Pilule de 3e génération : on est passé de la liberté à la contrainte contraceptive | Pillule troisième génération | Scoop.it

(...) Certes, la polémique actuelle concerne uniquement les pilules de 3e génération. Mais, dans l'esprit collectif, le mal est fait. Le doute est installé et demeurera : ce battage médiatique aura bien eu pour effet de jeter la suspicion sur l'ensemble des pilules existant sur le marché – toutes générations confondues – et, par ricochet, sur la contraception hormonale en général (les œstroprogestatifs en patchs, anneaux vaginaux ou stérilets hormonaux sont aussi concernés).

 

Ce qui était traditionnellement perçu comme un droit des femmes à disposer de leur corps ("avoir un enfant si je veux, quand je veux") tend, de plus en plus, à prendre un goût de servitude. Il est en effet bien loin le temps où l'accès à la contraception représentait une révolution sexuelle et était synonyme d'affranchissement et de liberté du corps pour les femmes. (...) La liberté pour la femme de ne pas subir une grossesse non désirée a donc bien un coût en terme de risque pour sa santé.

 

(...) Enfin, prendre en charge la contraception, pour la femme, signifie également prendre, de façon individuelle, la responsabilité de la fonction reproductive.
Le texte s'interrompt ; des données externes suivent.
(* ===================================================================== *)
(** * hooks/useSimulation.js *)
(* ===================================================================== *)

Module useSimulation.

(** State owned by one mounted instance of the hook: the four [useState]
    cells, the three refs, and the part of the browser the refs point to
    (the socket's [connected] flag and the table of live interval timers). *)
Record Hook := mkHook {
  connected   : bool;                (* useState(false)                *)
  simState    : SimState.t;          (* useState({step, running})      *)
  metrics     : Metrics;             (* useState({...})                *)
  metricsId   : nat;                 (* identity of the [metrics] object:
                                        every setMetrics stores a fresh one *)
  error       : option string;       (* useState(null)                 *)
  socketLive  : bool;                (* socketRef.current?.connected   *)
  runningRef  : bool;                (* runningRef.current             *)
  intervalRef : option positive;     (* intervalRef.current            *)
  timers      : list positive;       (* intervals set and not cleared  *)
  nextTimer   : positive;            (* next handle setInterval returns *)
  effects     : list Effect;         (* log, oldest first              *)
}.

Definition defaultMetrics : Metrics :=
  <["block_height" := 0%float]>
  (<["hashrate" := 100%float]>
  (<["difficulty" := 1%float]>
  (<["mempool_size" := 0%float]>
  (<["avg_fee" := 1%float]>
  (<["blocks_mined" := 0%float]>
  (<["transactions_processed" := 0%float]>
  (<["bips_proposed" := 0%float]> ∅))))))).

(** The state right after the first render and the socket set-up effect. *)
Definition initial : Hook :=
  {| connected := false;
     simState := SimState.mk 0 false;
     metrics := defaultMetrics;
     metricsId := 0%nat;
     error := None;
     socketLive := false;
     runningRef := false;
     intervalRef := None;
     timers := [];
     nextTimer := 1%positive;
     effects := [] |}.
C'est à elle seule que revient alors la charge de la maîtrise de la procréation dans le couple. Or si l'on plaisante souvent sur le fait qu'"on fait un enfant à deux", il paraît aussi légitime de vouloir ne pas faire d'enfant à deux.

 

(...) De la "liberté contraceptive" à la "contrainte contraceptive", il n'y avait donc qu'un pas que la pilule de 3e génération semble avoir irrémédiablement franchi. À l'ère de la parité, il apparaît équitable que les risques et inconvénients associés à la contraception hormonale ainsi que le poids de la "responsabilité reproductive" soient partagés entre hommes et femmes. Une thématique épineuse dont le lobby féministe pourrait bien faire son  prochain fer de lance.